| Issue #25, September 14, 2007 |
Mike Vilensky's Mini-Movie Reviews
Once
A love story about two lonely, unloved people who find each other and don't really fall in love. Interspersed with boring music, this film is only for the weak of heart who want to watch a story about uninteresting people.
No End In Sight
This critically acclaimed documentary examines what went wrong with America's invasion of Iraq. It's a fully comprehensive and fascinating - albeit unnerving - look at the Bush administration's steps and missteps in the Mideast.
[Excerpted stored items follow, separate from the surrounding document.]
Lemma view_alter {A} (g : lnode_t D → A) (f : lnode_t D → lnode_t D) a m b :
  (∀ n, g (f n) = g n) → g <$> alter f a m !! b = g <$> m !! b.
Proof.
  intros Hf. destruct (decide (a = b)) as [->|Hne].
  - rewrite lookup_alter_eq. destruct (m !! b); simpl; by rewrite ?Hf.
  - by rewrite lookup_alter_ne.
Qed.
Lemma nx_with_prev v a m b : nx (alter (with_prev v) a m) b = nx m b.
Proof. by apply view_alter. Qed.
Lemma pv_with_next v a m b : pv (alter (with_next v) a m) b = pv m b.
Proof. by apply view_alter. Qed.
Lemma dt_with_next v a m b : dt (alter (with_next v) a m) b = dt m b.
Proof. by apply view_alter. Qed.
Lemma dt_with_prev v a m b : dt (alter (with_prev v) a m) b = dt m b.
Proof. by apply view_alter. Qed.

Lemma deref_next a m : deref list_next (Some a) m = nx m a.
Proof. done. Qed.
Lemma deref_prev a m : deref list_prev (Some a) m = pv m a.
Proof. done. Qed.
Lemma deref_data a m : deref list_data (Some a) m = dt m a.
Proof. done. Qed.

Lemma nx_dom m a v : nx m a = Some v → a ∈ dom m.
Proof. unfold nx. intros (n & ? & _)%fmap_Some. apply elem_of_dom. eauto. Qed.

Lemma dom_nx m a : a ∈ dom m → is_Some (nx m a).
Proof. intros [n Hn]%elem_of_dom. unfold nx. rewrite Hn. eauto. Qed.

Lemma alter_unlink a m :
  alter (λ n, with_next None (with_prev None n)) a m
  = alter (with_next None) a (alter (with_prev None) a m).
Proof.
  apply map_eq. intros b. destruct (decide (a = b)) as [->|Hne].
  - rewrite !lookup_alter_eq. by destruct (m !! b).
  - by rewrite !lookup_alter_ne.
Qed.

(** Two memories that differ only in links, and only on the nodes of [ch]. *)
Record relinked (ch : list loc) m m' : Prop := {
  rl_dom : dom m' = dom m;
  rl_data : ∀ a, dt m' a = dt m a;
  rl_next : ∀ a, a ∉ ch → nx m' a = nx m a;
  rl_prev : ∀ a, a ∉ ch → pv m' a = pv m a;
}.

Lemma relinked_refl ch m : relinked ch m m.
Proof. by constructor. Qed.

Lemma relinked_trans ch1 ch2 ch m1 m2 m3 :
  relinked ch1 m1 m2 → relinked ch2 m2 m3 → ch1 ⊆ ch → ch2 ⊆ ch → relinked ch m1 m3.
Proof.
  intros [D1 E1 N1 P1] [D2 E2 N2 P2] S1 S2. constructor.
  - congruence.
  - intros a. by rewrite E2.
  - intros a Ha. rewrite N2, N1 by set_solver. done.
  - intros a Ha. rewrite P2, P1 by set_solver. done.
Qed.

Lemma relinked_mono ch1 ch2 m m' : relinked ch1 m m' → ch1 ⊆ ch2 → relinked ch2 m m'.
Proof. intros [??? ?] ?. constructor; set_solver. Qed.

Lemma relinked_lookup ch m m' a : relinked ch m m' → a ∉ ch → m' !! a = m !! a.
Proof.
  intros R Ha. pose proof (rl_data _ _ _ R a) as E. pose proof (rl_next _ _ _ R a Ha) as N.
  pose proof (rl_prev _ _ _ R a Ha) as P. unfold nx, pv, dt in *.
  destruct (m' !! a) as [[]|], (m !! a) as [[]|]; simplify_eq/=; done.
Qed.

(** ** Rings *)

Abbreviation SS := (λ a : loc, Some (Some a)).

(** The sentinel [nil] and the nodes [l], linked both ways in a circle. *)
Record ring m (nil : loc) l : Prop := {
  ring_nodup : NoDup (nil :: l);
  ring_nexts : nx m <$> (nil :: l) = SS <$> (l ++ [nil]);
  ring_prevs : pv m <$> (l ++ [nil]) = SS <$> (nil :: l);
}.

Definition hdn (nil : loc) l : loc := default nil (head l).
Definition lastn (nil : loc) l : loc := default nil (last l).

Lemma cons_snoc nil l : ∃ A, nil :: l = A ++ [lastn nil l].
Proof.
  induction l as [|a l IH] using rev_ind; [by exists []|].
  exists (nil :: l). unfold lastn. by rewrite last_snoc.
Qed.
Lemma snoc_cons nil l : ∃ B, l ++ [nil] = hdn nil l :: B.
Proof. destruct l as [|a l]; [by exists []|by exists (l ++ [nil])]. Qed.

Lemma ring_cut m nil l1 l2 A B :
  let x := lastn nil l1 in let y := hdn nil l2 in
  nil :: l1 = A ++ [x] → l2 ++ [nil] = y :: B →
  NoDup (nil :: l1 ++ l2) →
  ring m nil (l1 ++ l2) ↔
  ((nx m <$> A) = (SS <$> l1) ∧ nx m x = SS y ∧ (nx m <$> l2) = (SS <$> B)) ∧
  ((pv m <$> l1) = (SS <$> A) ∧ pv m y = SS x ∧ (pv m <$> B) = (SS <$> l2)).
Proof.
  intros x y HA HB ND.
  assert (LA : length A = length l1).
  { apply (f_equal length) in HA. rewrite length_app in HA. simpl in HA. lia. }
  assert (LB : length B = length l2).
  { apply (f_equal length) in HB. rewrite length_app in HB. simpl in HB. lia. }
  assert (E1 : nil :: l1 ++ l2 = A ++ x :: l2).
  { rewrite app_comm_cons, HA. by rewrite <- app_assoc. }
  assert (E2 : (l1 ++ l2) ++ [nil] = l1 ++ y :: B) by by rewrite <- app_assoc, HB.
  split.
  - intros [_ Hn Hp]. rewrite E1, E2 in Hn, Hp. rewrite !fmap_app, !fmap_cons in Hn, Hp.
    apply app_inj_1 in Hn as [? Hn]; [|by rewrite !length_fmap].
    apply app_inj_1 in Hp as [? Hp]; [|by rewrite !length_fmap].
    by injection Hn as ??; injection Hp as ??.
  - intros ((?&?&?) & ?&?&?). split; [done|..]; rewrite E1, E2, !fmap_app, !fmap_cons; congruence.
Qed.

Lemma ring_next m nil l1 b l2 :
  ring m nil (l1 ++ b :: l2) → nx m b = SS (hdn nil l2).
Proof.
  intros R. pose proof (ring_nexts _ _ _ R) as H.
  apply (f_equal (λ k, k !! S (length l1))) in H. rewrite !list_lookup_fmap in H. simpl in H.
  rewrite list_lookup_middle in H by done. simpl in H.
  rewrite <- app_assoc, lookup_app_r in H by lia.
  replace (S (length l1) - length l1)%nat with 1%nat in H by lia.
  destruct l2; simpl in H; injection H as H; exact H.
Qed.

Lemma ring_first m nil l : ring m nil l → nx m nil = SS (hdn nil l).
Proof.
  intros R. pose proof (ring_nexts _ _ _ R) as H. destruct l; simpl in H; by simplify_eq.
Qed.

Lemma ring_prev m nil l1 b l2 :
  ring m nil (l1 ++ b :: l2) → pv m b = SS (lastn nil l1).
Proof.
  intros R. destruct (cons_snoc nil l1) as [A HA]. destruct (snoc_cons nil (b :: l2)) as [B HB].
  by destruct (proj1 (ring_cut m nil l1 (b :: l2) A B HA HB (ring_nodup _ _ _ R)) R)
    as (_ & _ & ? & _).
Qed.

Lemma ring_last m nil l : ring m nil l → pv m nil = SS (lastn nil l).
Proof.
  intros R. destruct (cons_snoc nil l) as [A HA].
  rewrite <- (app_nil_r l) in R.
  by destruct (proj1 (ring_cut m nil l [] A [] HA eq_refl (ring_nodup _ _ _ R)) R)
    as (_ & _ & ? & _).
Qed.

Lemma ring_dom m nil l a : ring m nil l → a ∈ nil :: l → a ∈ dom m.
Proof.
  intros R Ha. pose proof (ring_nexts _ _ _ R) as H.
  apply list_elem_of_lookup in Ha as [i Hi].
  apply (f_equal (λ k, k !! i)) in H. rewrite !list_lookup_fmap, Hi in H.
  destruct ((l ++ [nil]) !! i) eqn:E; [|done]. simpl in H. injection H as H. by eapply nx_dom.
Qed.

Lemma ring_size m nil l : ring m nil l → (length l < size m)%nat.
Proof.
  intros R. rewrite <- size_dom.
  assert (list_to_set (nil :: l) ⊆ dom m) as Hs.
  { intros a Ha%elem_of_list_to_set. by eapply ring_dom. }
  apply subseteq_size in Hs. rewrite size_list_to_set in Hs by apply R. simpl in Hs. lia.
Qed.

Lemma ring_not_nil m nil l1 b l2 : ring m nil (l1 ++ b :: l2) → b ≠ nil.
Proof. intros R ->. pose proof (ring_nodup _ _ _ R) as [H _]%NoDup_cons. set_solver. Qed.

Lemma fmap_frame {A} (f g : loc → A) l : (∀ a, a ∈ l → f a = g a) → f <$> l = g <$> l.
Proof.
  intros H. apply list_fmap_ext. intros i a Hi. apply H. by eapply list_elem_of_lookup_2.
Qed.

Lemma ring_frame m m' nil l :
  (∀ a, a ∈ nil :: l → nx m' a = nx m a ∧ pv m' a = pv m a) → ring m nil l → ring m' nil l.
Proof.
  intros H [N1 N2 N3]. split; [done|..].
  - rewrite <- N2. apply fmap_frame. apply H.
  - rewrite <- N3. apply fmap_frame. intros a Ha. apply H. set_solver.
Qed.

Lemma ring_relinked m m' ch nil l :
  relinked ch m m' → (∀ a, a ∈ nil :: l → a ∉ ch) → ring m nil l → ring m' nil l.
Proof. intros R H. apply ring_frame. intros a Ha. split; apply R; auto. Qed.

Lemma lastn_in nil l : lastn nil l ∈ nil :: l.
Proof. destruct (cons_snoc nil l) as [A ->]. set_solver. Qed.
Lemma hdn_in nil l : hdn nil l ∈ nil :: l.
Proof. destruct l; set_solver. Qed.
But, as the title suggests, it doesn't conjure up much of a resolution of its own.
2 Days in Paris
The 21st century Woody Allen and Diane Keaton - Adam Goldberg and Julie Deply - find their perfect romantic comedy in this smart and side-splitting movie about an American trying to keep his relationship alive in his girlfriend's alienating French city.
Eastern Promises
Crazy cult director David Cronenberg lends his suspenseful and unsettling tone to this drama/thriller starring Naomi Watts and Viggo Mortensen that looks like Memento and 21 Grams all at once - but not without its own originality. The story about a compassionate midwife who, through one of her patients, accidentally gets involved in the Russian mafia and takes the audience through London's seedy underbelly towards possible, though unlikely, retribution in what is sure to be a critic favorite.
 The Brave One
Jodie Foster stars as, still, one tough chick in this film about a woman seeking revenge on an assailant who wounded her and murdered her fiancé. While the story seems to add little nuance to the revenge genre, which has been increasingly popular this summer, it still stars Jodie Foster as, again, one tough chick, and is therefore worth watching.
Mr. Woodcock
Why is Susan Sarandon in this movie? The sexual innuendo in that title is no accident, nor is the placement of two basketballs on either side of Billy Bob Thornton on the movie poster in this, er, film about a boy trying to stop his mother from marrying his gym teacher, which actually makes me uncomfortable to even write about.
Across The Universe
Two kids of the 1960s fall in love and are then torn apart in this metaphysical, multi-colored musical of Beatles songs, which is a lot more impressive and less ridiculous than it suddenly sounds in that description.